2022年、今村夏子同名原作『こちらあみ子』で映画監督デビューを果たした森井勇佑の2作目となる『ルート29』を観た。この映画は、詩人である中尾太一の『ルート29、解放』という詩集を下敷きにオリジナル脚本で描かれている。修学旅行中の中学生の路上喫煙の風除けに使われるようなのり子(綾瀬はるか)と、一人ローラスケートで町を走り、森でホームレスのおばさんと秘密基地を作っている少女ハル(大沢一菜)の二人が出会い、姫路から鳥取までの国道29号を歩くロードムービー。どことなく『こちらあみ子』のあみ子と重なる二人だが、ハルと過ごすことでのり子は人間らしい感情を取り戻していく。
と、あらすじを書いたものの、この映画はあらすじや予告からは想像できない奇妙な映画なのである。道の駅での二人の夕食のシーンでは、夜の光も入らない緑のカーテンの元、赤い服を着たおばさんが大きな犬二匹を連れてやってくる。他にも、ひっくり返った車に乗っていたおじいさんが二人に加わり森を歩いていく。そして均一的で人形のような人々。等々、シュルレアリスム的な映像と共に、現実はどんどん幻想(ファンタジー)に侵食されていく。現実と幻想の境界、生と死の境界を彷徨うように二人は歩いていく。

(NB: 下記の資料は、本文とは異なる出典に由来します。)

(* ===== verification/MkfsProofs.v ===== *)
(** * The image mkfs builds

    The files of the image while mkfs runs: every block below [freeblock] and
    above the meta-data belongs to one slot of one file, every block from
    [freeblock] on is blank, and a file has exactly the blocks its size asks
    for. *)
From S2P Require Import Prelude Riscv Mem KString Bio Block TxSpec Fs FsBlock FsProofs FsInode FsWrite Mkfs.

Definition St (m : Z -> block) (fi fb : Z) : mk := Mk m FSSIZE fi fb mk_superblock.

Lemma sector_small k : 0 <= k < FSSIZE -> sector k = k.
Proof.
  unfold sector. change FSSIZE with 2000. change BSIZE with 1024. intros Hk. rewrite u32_small by lia. apply Z.div_mul. lia.
Qed.

Lemma wp_rsect m fi fb k (Q : block -> mk -> Prop) : 0 <= k < FSSIZE -> Q (m k) (St m fi fb) -> wp (rsect k) (St m fi fb) Q.
Proof.
  intros Hk HQ. unfold rsect. apply wp_bind, wp_get. rewrite sector_small by done. cbn [nsect St].
  rewrite (proj2 (Z.ltb_lt _ _)) by lia. by apply wp_ret.
Qed.

Lemma wp_wsect m fi fb k d (Q : unit -> mk -> Prop) : 0 <= k < FSSIZE -> Q tt (St (fupd m k d) fi fb) -> wp (wsect k d) (St m fi fb) Q.
Proof.
  intros Hk HQ. unfold wsect. apply wp_modify. cbv zeta. rewrite sector_small by done. cbn [nsect St].
  rewrite (proj2 (Z.leb_gt _ _)) by lia. rewrite Z.max_l by lia. exact HQ.
Qed.

Definition blank (m : Z -> block) (fb : Z) : Prop := forall x, fb <= x -> m x = blk_zero.
Definition whole (m : Z -> block) : Prop := forall x, len (m x) = BSIZE.

(** The slots of a file, when blocks below [fb] are in use. *)
Record slots_ok (m : Z -> block) (fb : Z) (ip : inode) : Prop := SlotsOk {
  so_wf : inode_wf ip;
  so_slot : forall k, 0 <= k < NSLOT -> aslot m ip k <> 0 -> nmeta <= aslot m ip k < fb;
  so_inj : forall k k', 0 <= k < NSLOT -> 0 <= k' < NSLOT -> aslot m ip k <> 0 -> aslot m ip k = aslot m ip k' -> k = k';
}.

(** Fresh blocks went to the empty slots [ks] and nothing a file can see
    changed. *)
Record took (m : Z -> block) (fb : Z) (ip : inode) (m' : Z -> block) (fb' : Z) (ip' : inode) (ks : list Z) : Prop := Took {
  tk_ok : slots_ok m' fb' ip';
  tk_meta : ip' = set_iaddrs (iaddrs ip') ip;
  tk_old : forall k, 0 <= k < NSLOT -> aslot m ip k <> 0 -> aslot m' ip' k = aslot m ip k;
  tk_new : forall k, 0 <= k < NSLOT -> aslot m ip k = 0 -> aslot m' ip' k <> 0 -> fb <= aslot m' ip' k /\ k ∈ ks;
  tk_got : forall k, k ∈ ks -> aslot m' ip' k <> 0;
  tk_cont : forall bn, 0 <= bn < MAXFILE -> fblock m' ip' bn = fblock m ip bn;
  tk_frame : forall y, y < fb -> (forall k, 0 <= k < NSLOT -> aslot m ip k <> y) -> m' y = m y;
  tk_blank : blank m' fb';
  tk_whole : whole m';
  tk_count : fb' = fb + Z.of_nat (length ks);
}.

Lemma took_refl m fb ip : slots_ok m fb ip -> blank m fb -> whole m -> took m fb ip m fb ip [].
Proof. intros Ho Hb Hw. split; try done; [by destruct ip|by intros k ?%not_elem_of_nil|cbn; lia]. Qed.

Lemma addrs_trans ip0 ip1 ip2 : ip1 = set_iaddrs (iaddrs ip1) ip0 -> ip2 = set_iaddrs (iaddrs ip2) ip1 -> ip2 = set_iaddrs (iaddrs ip2) ip0.
Proof. intros H1 H2. rewrite H2 at 1. rewrite H1 at 1. done. Qed.

Lemma took_trans m0 fb0 ip0 m1 fb1 ip1 m2 fb2 ip2 ks ks' :
  slots_ok m0 fb0 ip0 -> took m0 fb0 ip0 m1 fb1 ip1 ks -> took m1 fb1 ip1 m2 fb2 ip2 ks' -> Forall (fun k => 0 <= k < NSLOT) ks ->
  took m0 fb0 ip0 m2 fb2 ip2 (ks ++ ks').
Proof.
  intros Ho0 [Ho1 Hm1 Hold1 Hnew1 Hg1 Hc1 Hf1 Hb1 Hw1 Hn1] [Ho2 Hm2 Hold2 Hnew2 Hg2 Hc2 Hf2 Hb2 Hw2 Hn2] Hks. split; try done.
  - by apply (addrs_trans ip0 ip1).
  - intros k Hk H0. rewrite Hold2; [by apply Hold1|done|by rewrite Hold1].
  - intros k Hk H0 Hn. destruct (Z.eq_dec (aslot m1 ip1 k) 0) as [E|E].
    + destruct (Hnew2 k Hk E Hn). split; [lia|set_solver].
    + rewrite Hold2 in Hn |- * by done. destruct (Hnew1 k Hk H0 E). split; [done|set_solver].
  - intros k [Hk|Hk]%elem_of_app; [|by apply Hg2]. rewrite Hold2; [by apply Hg1|by eapply Forall_forall in Hks|by apply Hg1].
  - intros bn Hbn. by rewrite Hc2, Hc1.
  - intros y Hy Hne. rewrite Hf2; [by apply Hf1|lia|]. intros k Hk E. destruct (Z.eq_dec (aslot m0 ip0 k) 0) as [E0|E0].
    + destruct (Z.eq_dec (aslot m1 ip1 k) 0) as [E1|E1]; [|destruct (Hnew1 k Hk E0 E1); lia]. (* slot 0 *)
      specialize (Hne k Hk). congruence.
    + apply (Hne k Hk). rewrite <- Hold1 by done. done.
  - rewrite length_app. lia.
Qed.

(** The block [fb] goes to the empty slot [k]. *)
Lemma took_intro m fb ip m' ip' k :
  slots_ok m fb ip -> blank m fb -> nmeta <= fb -> 0 <= k < NSLOT -> aslot m ip k = 0 ->
  inode_wf ip' -> ip' = set_iaddrs (iaddrs ip') ip ->
  (forall j, 0 <= j < NSLOT -> aslot m' ip' j = if j =? k then fb else aslot m ip j) ->
  (forall y, y <> ind ip \/ ind ip = 0 -> m' y = m y) -> whole m' ->
  took m fb ip m' (fb + 1) ip' [k].
Proof.
  intros [Hwf Hsl Hinj] Hb Hfb Hk H0 Hwf' Hmeta Hs Hfr Hw. assert (Hfb0 : 0 < fb) by (change nmeta with 46 in Hfb; lia).
  assert (Hni : forall y, fb <= y -> y <> ind ip \/ ind ip = 0).
  { intros y Hy. destruct (Z.eq_dec (ind ip) 0) as [|Hi]; [by right|left]. rewrite <- (aslot_ind m) in *.
    destruct (Hsl NDIRECT); [done|done|lia]. }
  split; try done.
  - split; [done| |].
    + intros j Hj Hj0. rewrite Hs in Hj0 |- * by done. destruct (j =? k); [lia|]. destruct (Hsl j); [done|done|lia].
    + intros j j' Hj Hj' Hj0 E. rewrite !Hs in E by done. rewrite Hs in Hj0 by done.
      destruct (Z.eqb_spec j k) as [->|Hjk], (Z.eqb_spec j' k) as [->|Hjk']; try done.
      * destruct (Hsl j'); [done|congruence|lia].
      * destruct (Hsl j); [done|congruence|lia].
      * by apply Hinj.
  - intros j Hj Hj0. rewrite Hs by done. destruct (Z.eqb_spec j k) as [->|]; [congruence|done].
  - intros j Hj Hz0 Hj0. rewrite Hs in Hj0 |- * by done. destruct (Z.eqb_spec j k) as [->|]; [split; [lia|by left]|congruence].
  - intros j ->%list_elem_of_singleton. rewrite Hs, Z.eqb_refl by done. lia.
  - intros bn Hbn. destruct (slot_range bn Hbn) as [Hsr Hsn]. unfold fblock. rewrite Hs by done.
    destruct (Z.eqb_spec (slot bn) k) as [->|Hne].
    + rewrite H0, (proj2 (Z.eqb_neq fb 0)) by lia. rewrite Hfr by (apply Hni; lia). rewrite Hb by lia. done.
    + destruct (Z.eqb_spec (aslot m ip (slot bn)) 0) as [|Hn0]; [done|]. apply Hfr. left.
      rewrite <- (aslot_ind m). intros E. apply Hsn. by apply Hinj.
  - intros y Hy Hne. apply Hfr. left. intros ->. by apply (Hne NDIRECT).
  - intros y Hy. rewrite Hfr by (apply Hni; lia). apply Hb. lia.
Qed.

Lemma inode_wf_addrs ip a : inode_wf ip -> length a = Z.to_nat (NDIRECT + 1) -> Forall (fun a => 0 <= a < 2 ^ 32) a -> inode_wf (set_iaddrs a ip).
Proof. intros [] Hl Ha. by split. Qed.

(** An address in the inode. *)
Lemma took_inode m fb ip k :
  slots_ok m fb ip -> blank m fb -> whole m -> nmeta <= fb < FSSIZE -> 0 <= k <= NDIRECT -> aslot m ip k = 0 ->
  took m fb ip m (fb + 1) (set_iaddrs (<[Z.to_nat k := fb]> (iaddrs ip)) ip) [k].
Proof.
  intros Ho Hb Hw Hfb Hk H0. pose proof (so_wf _ _ _ Ho) as Hwf. pose proof (iw_len _ Hwf) as Hl.
  change FSSIZE with 2000 in Hfb. change nmeta with 46 in Hfb.
  apply took_intro; try done; [change nmeta with 46; lia|unfold NSLOT; change NINDIRECT with 256; lia| |].
  - apply inode_wf_addrs; [done|by rewrite length_insert|apply Forall_insert; [apply Hwf|lia]].
  - intros j Hj. unfold aslot, ind at 1 2. cbn [iaddrs set_iaddrs]. unfold aslot in H0.
    change (NDIRECT + 1) with 13 in *. change NDIRECT with 12 in *. change (Z.to_nat 12) with 12%nat.
    destruct (Z.leb_spec j 12) as [Hj12|Hj12].
    + destruct (Z.eqb_spec j k) as [->|Hne]; [apply lookup_total_insert_eq'; rewrite Hl; lia|apply lookup_total_insert_ne'; lia].
    + rewrite (proj2 (Z.eqb_neq j k)) by lia. rewrite (proj2 (Z.leb_le k 12)) in H0 by lia. unfold ind. change (Z.to_nat NDIRECT) with 12%nat.
      destruct (Z.eq_dec k 12) as [->|Hk12]; [|by rewrite lookup_total_insert_ne' by lia].
      change (Z.to_nat 12) with 12%nat in *. rewrite lookup_total_insert_eq' by (rewrite Hl; lia).
      rewrite Hb, get32_zero, H0 by lia. by destruct (fb =? 0).
Qed.

(** An entry of the indirect block. *)
Lemma took_entry m fb ip k :
  slots_ok m fb ip -> blank m fb -> whole m -> nmeta <= fb < FSSIZE -> NDIRECT < k < NSLOT -> ind ip <> 0 -> aslot m ip k = 0 ->
  took m fb ip (fupd m (ind ip) (put32 (m (ind ip)) (4 * (k - (NDIRECT + 1))) fb)) (fb + 1) ip [k].
Proof.
  intros Ho Hb Hw Hfb Hk Hind H0. pose proof (Hw (ind ip)) as Hlen. unfold len in Hlen.
  change FSSIZE with 2000 in Hfb. change nmeta with 46 in Hfb.
  assert (Hoff : 0 <= 4 * (k - (NDIRECT + 1)) <= BSIZE - 4).
  { unfold NSLOT in Hk. change NINDIRECT with 256 in Hk. change NDIRECT with 12 in *. change BSIZE with 1024. lia. }
  apply took_intro; try done; [change nmeta with 46; lia|change NDIRECT with 12 in Hk; lia|apply Ho|by destruct ip| | |].
  - intros j Hj. unfold aslot. change NDIRECT with 12 in *. destruct (Z.leb_spec j 12) as [Hj12|Hj12].
    + by rewrite (proj2 (Z.eqb_neq j k)) by lia.
    + rewrite (proj2 (Z.eqb_neq (ind ip) 0)) by done. rewrite fupd_eq. unfold get32, put32.
      destruct (Z.eqb_spec j k) as [->|Hne].
      * rewrite getn_putn_eq by lia. apply Z.mod_small. change (8 * Z.of_nat 4) with 32. lia.
      * apply getn_putn_ne; lia.
  - intros y [Hy|Hy]; [|done]. by apply fupd_ne.
  - intros y. unfold fupd. destruct (Z.eqb_spec y (ind ip)) as [->|]; [unfold put32; rewrite len_putn|]; apply Hw.
Qed.

Lemma wp_next_block m fi fb (Q : Z -> mk -> Prop) : 0 <= fb < FSSIZE -> Q fb (St m fi (fb + 1)) -> wp next_block (St m fi fb) Q.
Proof.
  intros Hfb HQ. unfold next_block. apply wp_bind, wp_get. apply wp_bind, wp_modify, wp_ret. cbn.
  rewrite u32_small by (change FSSIZE with 2000 in Hfb; lia). done.
Qed.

現実と幻想、生と死の境界だけでなく、映像や画に注目するとまた別の境界を歩いていることに気付いた。この映画はカメラワークが特徴的で、人物を正面に1~2秒ほど時が止まるようなカットが多々使用される。それは映像というより写真的だ。僕はこれらのカットを見ながら齋藤陽道の写真を、さらに連想ゲームのように牛腸茂雄の写真、いわゆるコンポラ写真を思い出していた。シュルレアリスムとコンポラの境界をこの映画は歩いている。特に齋藤陽道の写真集『感動、』は、この映画に奇妙な符号のようなものを感じないわけにはいかなかった。人物を正面に構えた写真から、昆虫や動物といった写真だけでなく、舗装されていない森の中の歩道の写真の隣ページには木の幹のような魚の写真がある。これらは、森の中を泳ぐ魚のイメージを想起させる。そう映画ラストの二人のそばを泳ぐ魚のように。齋藤陽道の温かくも優しい眼差しがファインダーを通じて相手に注がれているように、この映画におけるシュールな映像とともにあるコンポラ写真のようなカットには森井勇佑の二人を見守る温かい眼差しが内包されている。それは、ヤギ小屋で眠り夜を明かした二人の近くに大きな傘をそっと置いていくような温かさがこの映画をこの二人を包んでいるだ。